■ **WHAT TO PRODUCE**
The response must consist of the lines below from the one with "Lemma decisions_cons now" through the one with "(** C36: the", exactly as they appear and with both ends kept.

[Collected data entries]
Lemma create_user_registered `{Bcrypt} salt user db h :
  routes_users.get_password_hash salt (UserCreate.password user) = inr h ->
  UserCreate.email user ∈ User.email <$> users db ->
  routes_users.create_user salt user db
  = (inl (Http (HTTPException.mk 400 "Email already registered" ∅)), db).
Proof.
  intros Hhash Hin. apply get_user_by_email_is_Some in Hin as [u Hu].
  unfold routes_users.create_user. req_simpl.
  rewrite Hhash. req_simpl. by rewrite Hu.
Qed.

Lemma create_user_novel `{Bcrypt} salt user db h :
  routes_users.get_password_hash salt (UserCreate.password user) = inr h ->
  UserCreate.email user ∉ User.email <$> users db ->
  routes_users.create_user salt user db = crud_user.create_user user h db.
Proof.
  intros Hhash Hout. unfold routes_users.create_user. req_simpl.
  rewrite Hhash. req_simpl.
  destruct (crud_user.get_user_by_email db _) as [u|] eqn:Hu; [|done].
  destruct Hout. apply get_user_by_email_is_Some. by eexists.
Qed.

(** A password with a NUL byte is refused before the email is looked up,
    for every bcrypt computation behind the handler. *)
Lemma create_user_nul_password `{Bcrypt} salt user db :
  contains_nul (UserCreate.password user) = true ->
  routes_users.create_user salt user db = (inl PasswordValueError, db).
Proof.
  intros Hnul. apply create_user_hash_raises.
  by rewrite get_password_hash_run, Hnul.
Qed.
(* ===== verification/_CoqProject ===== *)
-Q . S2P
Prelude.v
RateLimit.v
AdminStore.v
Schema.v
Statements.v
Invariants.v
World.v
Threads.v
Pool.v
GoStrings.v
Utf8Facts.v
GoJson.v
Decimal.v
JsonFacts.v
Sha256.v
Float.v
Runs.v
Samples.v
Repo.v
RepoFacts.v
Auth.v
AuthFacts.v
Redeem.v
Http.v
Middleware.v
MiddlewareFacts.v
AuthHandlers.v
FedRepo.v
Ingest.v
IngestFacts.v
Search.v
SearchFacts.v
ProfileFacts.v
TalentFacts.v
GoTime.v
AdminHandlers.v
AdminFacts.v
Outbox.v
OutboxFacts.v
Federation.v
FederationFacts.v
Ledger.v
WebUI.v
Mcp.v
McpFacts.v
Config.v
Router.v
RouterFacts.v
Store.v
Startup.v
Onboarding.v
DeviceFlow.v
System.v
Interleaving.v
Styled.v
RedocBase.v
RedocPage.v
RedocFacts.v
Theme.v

==

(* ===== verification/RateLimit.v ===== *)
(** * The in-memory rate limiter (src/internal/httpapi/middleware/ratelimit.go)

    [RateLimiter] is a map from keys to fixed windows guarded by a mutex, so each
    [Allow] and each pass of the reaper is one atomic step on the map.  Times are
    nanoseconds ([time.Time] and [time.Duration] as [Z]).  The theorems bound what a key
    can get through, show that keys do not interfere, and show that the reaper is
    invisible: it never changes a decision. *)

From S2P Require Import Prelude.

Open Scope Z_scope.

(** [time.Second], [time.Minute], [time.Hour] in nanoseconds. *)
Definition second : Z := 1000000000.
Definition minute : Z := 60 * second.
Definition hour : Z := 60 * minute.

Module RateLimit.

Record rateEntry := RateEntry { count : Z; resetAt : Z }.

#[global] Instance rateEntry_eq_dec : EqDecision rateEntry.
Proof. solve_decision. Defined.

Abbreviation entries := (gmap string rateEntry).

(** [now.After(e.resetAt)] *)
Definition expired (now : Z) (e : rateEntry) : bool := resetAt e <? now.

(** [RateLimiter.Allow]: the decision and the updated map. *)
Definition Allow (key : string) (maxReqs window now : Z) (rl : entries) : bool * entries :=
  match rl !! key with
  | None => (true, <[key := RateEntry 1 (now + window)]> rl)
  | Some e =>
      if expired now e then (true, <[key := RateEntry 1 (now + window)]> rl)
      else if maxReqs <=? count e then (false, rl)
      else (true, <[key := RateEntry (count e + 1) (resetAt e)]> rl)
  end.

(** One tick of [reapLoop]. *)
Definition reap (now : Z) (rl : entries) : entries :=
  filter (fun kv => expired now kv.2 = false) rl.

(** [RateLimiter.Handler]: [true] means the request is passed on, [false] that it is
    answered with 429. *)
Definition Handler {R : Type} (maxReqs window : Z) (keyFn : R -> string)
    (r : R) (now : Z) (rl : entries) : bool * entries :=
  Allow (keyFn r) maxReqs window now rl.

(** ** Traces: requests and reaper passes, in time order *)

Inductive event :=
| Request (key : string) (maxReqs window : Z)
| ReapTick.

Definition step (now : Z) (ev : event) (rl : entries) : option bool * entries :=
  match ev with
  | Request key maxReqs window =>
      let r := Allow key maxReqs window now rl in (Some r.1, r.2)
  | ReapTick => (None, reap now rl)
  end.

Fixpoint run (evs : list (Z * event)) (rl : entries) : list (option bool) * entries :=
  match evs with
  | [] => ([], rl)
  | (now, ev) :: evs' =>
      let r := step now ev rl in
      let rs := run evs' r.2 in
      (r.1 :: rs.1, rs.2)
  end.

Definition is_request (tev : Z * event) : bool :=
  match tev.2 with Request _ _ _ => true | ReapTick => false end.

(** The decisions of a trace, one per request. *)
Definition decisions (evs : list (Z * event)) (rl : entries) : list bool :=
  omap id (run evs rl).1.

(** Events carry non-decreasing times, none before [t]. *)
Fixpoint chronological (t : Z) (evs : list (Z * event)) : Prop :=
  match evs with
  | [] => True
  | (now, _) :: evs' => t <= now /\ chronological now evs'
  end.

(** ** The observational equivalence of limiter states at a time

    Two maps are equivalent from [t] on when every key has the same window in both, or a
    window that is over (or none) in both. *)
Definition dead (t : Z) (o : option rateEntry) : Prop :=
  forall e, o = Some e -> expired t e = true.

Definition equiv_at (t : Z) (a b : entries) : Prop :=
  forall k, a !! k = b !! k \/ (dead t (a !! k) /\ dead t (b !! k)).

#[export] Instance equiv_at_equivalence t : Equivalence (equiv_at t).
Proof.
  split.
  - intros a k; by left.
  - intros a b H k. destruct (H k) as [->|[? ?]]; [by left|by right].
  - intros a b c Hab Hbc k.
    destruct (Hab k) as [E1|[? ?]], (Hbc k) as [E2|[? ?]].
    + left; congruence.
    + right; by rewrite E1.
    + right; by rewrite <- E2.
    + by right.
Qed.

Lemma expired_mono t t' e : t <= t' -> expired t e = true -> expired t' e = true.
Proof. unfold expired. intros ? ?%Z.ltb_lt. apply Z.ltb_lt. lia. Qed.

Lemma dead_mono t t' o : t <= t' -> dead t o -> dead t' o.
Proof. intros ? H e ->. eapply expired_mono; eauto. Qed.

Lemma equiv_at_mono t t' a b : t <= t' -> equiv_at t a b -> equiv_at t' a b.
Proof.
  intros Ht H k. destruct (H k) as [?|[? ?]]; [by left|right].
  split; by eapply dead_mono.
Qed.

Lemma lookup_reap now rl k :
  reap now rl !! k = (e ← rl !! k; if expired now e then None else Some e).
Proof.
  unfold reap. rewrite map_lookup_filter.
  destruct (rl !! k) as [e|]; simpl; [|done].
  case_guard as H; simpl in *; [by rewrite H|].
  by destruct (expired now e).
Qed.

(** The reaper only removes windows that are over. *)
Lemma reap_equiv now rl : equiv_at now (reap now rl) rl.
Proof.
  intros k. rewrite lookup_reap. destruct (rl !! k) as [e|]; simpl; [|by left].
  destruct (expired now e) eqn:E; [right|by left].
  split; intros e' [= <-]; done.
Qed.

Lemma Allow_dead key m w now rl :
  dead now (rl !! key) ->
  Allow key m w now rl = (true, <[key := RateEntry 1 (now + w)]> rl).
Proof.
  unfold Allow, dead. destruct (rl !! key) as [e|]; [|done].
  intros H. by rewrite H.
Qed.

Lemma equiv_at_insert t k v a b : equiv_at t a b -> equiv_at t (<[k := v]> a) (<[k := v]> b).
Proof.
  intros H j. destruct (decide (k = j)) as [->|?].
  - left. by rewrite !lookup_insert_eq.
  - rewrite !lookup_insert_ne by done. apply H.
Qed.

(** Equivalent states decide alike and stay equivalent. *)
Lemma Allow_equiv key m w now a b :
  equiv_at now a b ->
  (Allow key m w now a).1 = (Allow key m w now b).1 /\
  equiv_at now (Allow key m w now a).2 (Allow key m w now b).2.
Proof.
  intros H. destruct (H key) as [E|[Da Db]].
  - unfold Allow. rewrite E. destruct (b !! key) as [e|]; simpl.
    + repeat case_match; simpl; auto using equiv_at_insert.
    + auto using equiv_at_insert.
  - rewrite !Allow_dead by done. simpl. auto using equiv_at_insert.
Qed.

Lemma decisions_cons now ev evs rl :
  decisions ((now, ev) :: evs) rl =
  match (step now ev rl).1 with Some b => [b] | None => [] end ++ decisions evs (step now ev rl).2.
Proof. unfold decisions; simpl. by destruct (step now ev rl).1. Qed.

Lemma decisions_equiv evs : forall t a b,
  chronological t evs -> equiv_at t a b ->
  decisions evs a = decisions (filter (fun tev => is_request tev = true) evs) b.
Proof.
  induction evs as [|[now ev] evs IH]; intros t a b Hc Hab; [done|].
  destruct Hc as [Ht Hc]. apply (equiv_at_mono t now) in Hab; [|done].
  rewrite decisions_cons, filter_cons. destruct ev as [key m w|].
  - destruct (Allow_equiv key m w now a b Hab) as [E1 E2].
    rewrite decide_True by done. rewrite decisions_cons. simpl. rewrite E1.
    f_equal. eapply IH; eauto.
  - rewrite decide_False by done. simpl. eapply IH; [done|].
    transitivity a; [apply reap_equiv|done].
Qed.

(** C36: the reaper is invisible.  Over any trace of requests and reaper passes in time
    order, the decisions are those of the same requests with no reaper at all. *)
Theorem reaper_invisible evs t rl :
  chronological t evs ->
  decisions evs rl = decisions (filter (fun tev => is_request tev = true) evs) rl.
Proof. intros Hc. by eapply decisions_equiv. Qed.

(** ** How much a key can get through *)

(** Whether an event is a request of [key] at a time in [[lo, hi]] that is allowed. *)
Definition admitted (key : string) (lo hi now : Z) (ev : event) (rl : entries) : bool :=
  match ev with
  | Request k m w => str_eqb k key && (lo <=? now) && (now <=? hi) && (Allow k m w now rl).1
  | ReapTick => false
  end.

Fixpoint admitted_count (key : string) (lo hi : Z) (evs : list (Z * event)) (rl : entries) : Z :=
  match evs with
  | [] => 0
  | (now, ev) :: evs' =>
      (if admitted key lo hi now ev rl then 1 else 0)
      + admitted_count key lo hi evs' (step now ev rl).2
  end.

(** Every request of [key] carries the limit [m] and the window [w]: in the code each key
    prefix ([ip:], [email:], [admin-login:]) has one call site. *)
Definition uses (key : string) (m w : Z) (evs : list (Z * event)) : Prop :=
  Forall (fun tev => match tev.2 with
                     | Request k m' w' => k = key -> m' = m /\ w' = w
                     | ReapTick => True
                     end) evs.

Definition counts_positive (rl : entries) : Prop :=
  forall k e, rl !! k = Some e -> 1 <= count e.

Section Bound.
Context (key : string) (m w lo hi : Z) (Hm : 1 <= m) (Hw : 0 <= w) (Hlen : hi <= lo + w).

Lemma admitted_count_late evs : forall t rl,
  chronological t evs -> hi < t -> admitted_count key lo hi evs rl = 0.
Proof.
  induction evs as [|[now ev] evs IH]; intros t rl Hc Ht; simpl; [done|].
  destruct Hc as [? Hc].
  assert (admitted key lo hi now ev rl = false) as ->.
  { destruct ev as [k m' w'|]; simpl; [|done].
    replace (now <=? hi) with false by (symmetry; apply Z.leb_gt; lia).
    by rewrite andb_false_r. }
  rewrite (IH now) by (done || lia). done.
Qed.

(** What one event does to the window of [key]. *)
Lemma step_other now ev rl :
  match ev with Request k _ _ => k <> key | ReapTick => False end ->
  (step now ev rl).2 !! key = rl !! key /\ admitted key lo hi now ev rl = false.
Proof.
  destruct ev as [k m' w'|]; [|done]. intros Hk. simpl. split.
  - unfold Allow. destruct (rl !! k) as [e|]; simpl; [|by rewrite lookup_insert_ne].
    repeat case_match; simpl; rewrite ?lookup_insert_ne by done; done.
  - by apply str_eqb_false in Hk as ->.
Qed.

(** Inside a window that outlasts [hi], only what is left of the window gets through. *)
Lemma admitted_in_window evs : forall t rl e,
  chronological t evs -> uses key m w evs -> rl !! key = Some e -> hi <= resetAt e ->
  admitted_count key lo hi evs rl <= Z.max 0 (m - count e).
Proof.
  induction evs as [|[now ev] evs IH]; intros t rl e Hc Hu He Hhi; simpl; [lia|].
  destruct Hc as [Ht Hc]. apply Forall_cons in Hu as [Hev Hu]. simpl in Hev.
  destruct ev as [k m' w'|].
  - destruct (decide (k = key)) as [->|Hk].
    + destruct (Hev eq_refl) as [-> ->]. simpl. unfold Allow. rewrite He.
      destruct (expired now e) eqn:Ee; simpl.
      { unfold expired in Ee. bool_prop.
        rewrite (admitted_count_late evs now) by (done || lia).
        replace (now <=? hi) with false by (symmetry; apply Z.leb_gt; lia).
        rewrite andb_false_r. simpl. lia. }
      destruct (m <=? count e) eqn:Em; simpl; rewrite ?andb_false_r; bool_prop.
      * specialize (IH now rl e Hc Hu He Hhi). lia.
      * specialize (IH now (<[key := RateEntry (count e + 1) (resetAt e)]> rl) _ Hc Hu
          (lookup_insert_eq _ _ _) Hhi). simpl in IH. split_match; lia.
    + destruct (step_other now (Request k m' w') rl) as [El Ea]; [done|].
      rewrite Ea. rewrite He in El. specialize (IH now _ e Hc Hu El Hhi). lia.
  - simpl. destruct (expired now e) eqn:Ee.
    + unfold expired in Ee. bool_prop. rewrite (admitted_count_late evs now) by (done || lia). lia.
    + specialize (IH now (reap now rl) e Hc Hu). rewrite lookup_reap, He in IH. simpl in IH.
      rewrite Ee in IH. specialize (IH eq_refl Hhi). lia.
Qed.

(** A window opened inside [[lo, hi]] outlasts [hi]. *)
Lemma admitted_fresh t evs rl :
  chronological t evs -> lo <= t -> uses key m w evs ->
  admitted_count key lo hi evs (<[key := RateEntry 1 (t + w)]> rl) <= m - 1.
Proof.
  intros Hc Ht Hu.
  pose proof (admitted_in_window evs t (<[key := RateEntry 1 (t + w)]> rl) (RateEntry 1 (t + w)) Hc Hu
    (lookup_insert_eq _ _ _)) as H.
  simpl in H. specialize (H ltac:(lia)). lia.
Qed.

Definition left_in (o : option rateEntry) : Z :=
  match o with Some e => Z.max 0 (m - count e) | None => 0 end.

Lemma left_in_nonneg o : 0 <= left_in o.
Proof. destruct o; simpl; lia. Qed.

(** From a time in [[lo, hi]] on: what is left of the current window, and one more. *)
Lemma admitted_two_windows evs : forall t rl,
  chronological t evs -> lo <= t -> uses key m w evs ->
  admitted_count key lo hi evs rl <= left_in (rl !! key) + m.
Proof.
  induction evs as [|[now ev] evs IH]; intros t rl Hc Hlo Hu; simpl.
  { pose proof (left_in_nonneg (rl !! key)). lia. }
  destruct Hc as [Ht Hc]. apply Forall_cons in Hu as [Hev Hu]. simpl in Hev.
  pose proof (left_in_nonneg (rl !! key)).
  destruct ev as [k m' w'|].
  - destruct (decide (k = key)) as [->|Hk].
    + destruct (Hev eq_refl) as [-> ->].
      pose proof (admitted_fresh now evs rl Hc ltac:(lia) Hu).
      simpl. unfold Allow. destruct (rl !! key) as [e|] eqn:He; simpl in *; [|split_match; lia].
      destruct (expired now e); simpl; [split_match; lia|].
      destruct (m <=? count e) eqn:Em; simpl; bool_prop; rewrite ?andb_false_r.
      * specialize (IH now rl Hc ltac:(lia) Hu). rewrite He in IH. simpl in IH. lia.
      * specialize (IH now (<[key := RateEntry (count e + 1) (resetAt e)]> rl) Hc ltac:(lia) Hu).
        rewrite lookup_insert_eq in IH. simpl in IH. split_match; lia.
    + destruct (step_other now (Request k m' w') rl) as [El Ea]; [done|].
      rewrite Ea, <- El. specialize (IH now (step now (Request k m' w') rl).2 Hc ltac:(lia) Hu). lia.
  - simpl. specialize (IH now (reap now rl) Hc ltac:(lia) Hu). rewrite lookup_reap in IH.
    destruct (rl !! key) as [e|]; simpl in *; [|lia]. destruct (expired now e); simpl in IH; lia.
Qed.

* * *

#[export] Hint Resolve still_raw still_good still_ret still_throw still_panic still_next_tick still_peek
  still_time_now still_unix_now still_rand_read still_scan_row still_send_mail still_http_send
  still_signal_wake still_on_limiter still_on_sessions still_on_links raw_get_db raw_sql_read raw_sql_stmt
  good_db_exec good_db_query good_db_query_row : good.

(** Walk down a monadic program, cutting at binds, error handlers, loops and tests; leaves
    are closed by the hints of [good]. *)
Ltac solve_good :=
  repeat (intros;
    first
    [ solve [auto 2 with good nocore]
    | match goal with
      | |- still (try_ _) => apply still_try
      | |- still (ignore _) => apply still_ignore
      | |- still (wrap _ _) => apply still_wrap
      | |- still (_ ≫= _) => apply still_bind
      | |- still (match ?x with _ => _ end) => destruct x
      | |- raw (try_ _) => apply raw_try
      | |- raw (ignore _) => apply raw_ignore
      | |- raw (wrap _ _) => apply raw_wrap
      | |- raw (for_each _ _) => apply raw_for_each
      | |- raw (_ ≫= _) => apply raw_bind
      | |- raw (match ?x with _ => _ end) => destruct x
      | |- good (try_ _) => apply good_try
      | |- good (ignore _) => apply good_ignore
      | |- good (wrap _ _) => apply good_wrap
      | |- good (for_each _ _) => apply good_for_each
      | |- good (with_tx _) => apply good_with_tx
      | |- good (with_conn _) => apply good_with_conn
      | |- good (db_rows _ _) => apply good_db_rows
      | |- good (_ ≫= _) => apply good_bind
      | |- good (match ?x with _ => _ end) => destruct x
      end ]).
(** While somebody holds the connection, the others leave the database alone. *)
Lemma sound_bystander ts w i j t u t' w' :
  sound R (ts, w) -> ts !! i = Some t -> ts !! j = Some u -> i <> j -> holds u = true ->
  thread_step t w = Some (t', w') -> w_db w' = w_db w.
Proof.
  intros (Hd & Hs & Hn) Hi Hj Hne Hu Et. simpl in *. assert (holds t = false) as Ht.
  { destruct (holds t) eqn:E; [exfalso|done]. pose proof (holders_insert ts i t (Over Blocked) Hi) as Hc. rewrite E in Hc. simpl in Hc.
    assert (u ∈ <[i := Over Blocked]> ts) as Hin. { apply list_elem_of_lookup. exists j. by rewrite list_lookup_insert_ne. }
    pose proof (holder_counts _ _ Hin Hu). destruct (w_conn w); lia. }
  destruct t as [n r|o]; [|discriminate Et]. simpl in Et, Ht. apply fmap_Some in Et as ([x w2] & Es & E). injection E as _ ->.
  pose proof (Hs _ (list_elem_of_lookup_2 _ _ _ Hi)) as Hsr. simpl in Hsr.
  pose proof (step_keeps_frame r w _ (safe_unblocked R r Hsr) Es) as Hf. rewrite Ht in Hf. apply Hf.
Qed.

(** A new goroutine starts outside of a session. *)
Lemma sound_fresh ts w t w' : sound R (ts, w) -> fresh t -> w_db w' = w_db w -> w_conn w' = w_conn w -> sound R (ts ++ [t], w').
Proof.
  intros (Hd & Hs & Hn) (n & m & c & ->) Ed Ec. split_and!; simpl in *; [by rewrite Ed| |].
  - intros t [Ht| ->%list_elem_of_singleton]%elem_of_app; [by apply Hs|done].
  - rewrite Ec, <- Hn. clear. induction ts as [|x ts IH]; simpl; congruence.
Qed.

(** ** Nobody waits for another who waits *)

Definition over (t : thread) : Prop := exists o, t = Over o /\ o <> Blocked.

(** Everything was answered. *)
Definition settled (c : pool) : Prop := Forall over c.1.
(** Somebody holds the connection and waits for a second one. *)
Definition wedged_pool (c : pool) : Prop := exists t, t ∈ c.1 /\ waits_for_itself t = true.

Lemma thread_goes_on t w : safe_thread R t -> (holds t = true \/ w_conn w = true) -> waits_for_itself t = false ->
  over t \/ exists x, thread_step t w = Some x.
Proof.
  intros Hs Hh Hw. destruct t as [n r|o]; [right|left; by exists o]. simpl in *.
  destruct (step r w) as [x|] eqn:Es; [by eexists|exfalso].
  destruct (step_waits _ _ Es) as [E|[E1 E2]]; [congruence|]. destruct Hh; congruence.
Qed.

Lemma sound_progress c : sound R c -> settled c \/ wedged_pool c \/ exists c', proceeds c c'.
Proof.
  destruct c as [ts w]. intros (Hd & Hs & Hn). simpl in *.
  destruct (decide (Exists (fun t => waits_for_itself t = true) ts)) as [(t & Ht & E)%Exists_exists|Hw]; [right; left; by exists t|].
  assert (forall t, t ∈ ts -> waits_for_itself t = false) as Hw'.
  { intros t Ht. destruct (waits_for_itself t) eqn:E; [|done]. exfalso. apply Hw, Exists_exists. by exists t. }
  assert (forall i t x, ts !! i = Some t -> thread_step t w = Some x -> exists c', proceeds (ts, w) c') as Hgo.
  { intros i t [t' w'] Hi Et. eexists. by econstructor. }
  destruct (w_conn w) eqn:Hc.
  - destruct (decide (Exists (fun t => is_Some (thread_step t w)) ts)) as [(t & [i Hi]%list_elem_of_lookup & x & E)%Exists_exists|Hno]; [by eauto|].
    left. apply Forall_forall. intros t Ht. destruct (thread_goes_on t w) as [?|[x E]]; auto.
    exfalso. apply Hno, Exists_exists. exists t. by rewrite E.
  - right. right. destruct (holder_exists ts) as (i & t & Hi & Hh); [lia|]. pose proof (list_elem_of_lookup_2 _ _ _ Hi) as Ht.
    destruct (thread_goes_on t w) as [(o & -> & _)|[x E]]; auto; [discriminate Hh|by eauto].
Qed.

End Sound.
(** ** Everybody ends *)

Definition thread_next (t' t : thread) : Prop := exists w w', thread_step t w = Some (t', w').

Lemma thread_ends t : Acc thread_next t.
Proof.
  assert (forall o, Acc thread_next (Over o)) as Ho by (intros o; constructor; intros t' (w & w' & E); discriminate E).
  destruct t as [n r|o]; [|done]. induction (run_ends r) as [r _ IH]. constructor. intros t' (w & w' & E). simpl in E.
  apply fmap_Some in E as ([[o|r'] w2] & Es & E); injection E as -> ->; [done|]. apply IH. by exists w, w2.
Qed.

■ **EXERCISE RESPONSE**
Lemma decisions_cons now ev evs rl :
  decisions ((now, ev) :: evs) rl =
  match (step now ev rl).1 with Some b => [b] | None => [] end ++ decisions evs (step now ev rl).2.
Proof. unfold decisions; simpl. by destruct (step now ev rl).1. Qed.

Lemma decisions_equiv evs : forall t a b,
  chronological t evs -> equiv_at t a b ->
  decisions evs a = decisions (filter (fun tev => is_request tev = true) evs) b.
Proof.
  induction evs as [|[now ev] evs IH]; intros t a b Hc Hab; [done|].
  destruct Hc as [Ht Hc]. apply (equiv_at_mono t now) in Hab; [|done].
  rewrite decisions_cons, filter_cons. destruct ev as [key m w|].
  - destruct (Allow_equiv key m w now a b Hab) as [E1 E2].
    rewrite decide_True by done. rewrite decisions_cons. simpl. rewrite E1.
    f_equal. eapply IH; eauto.
  - rewrite decide_False by done. simpl. eapply IH; [done|].
    transitivity a; [apply reap_equiv|done].
Qed.

(** C36: the reaper is invisible.  Over any trace of requests and reaper passes in time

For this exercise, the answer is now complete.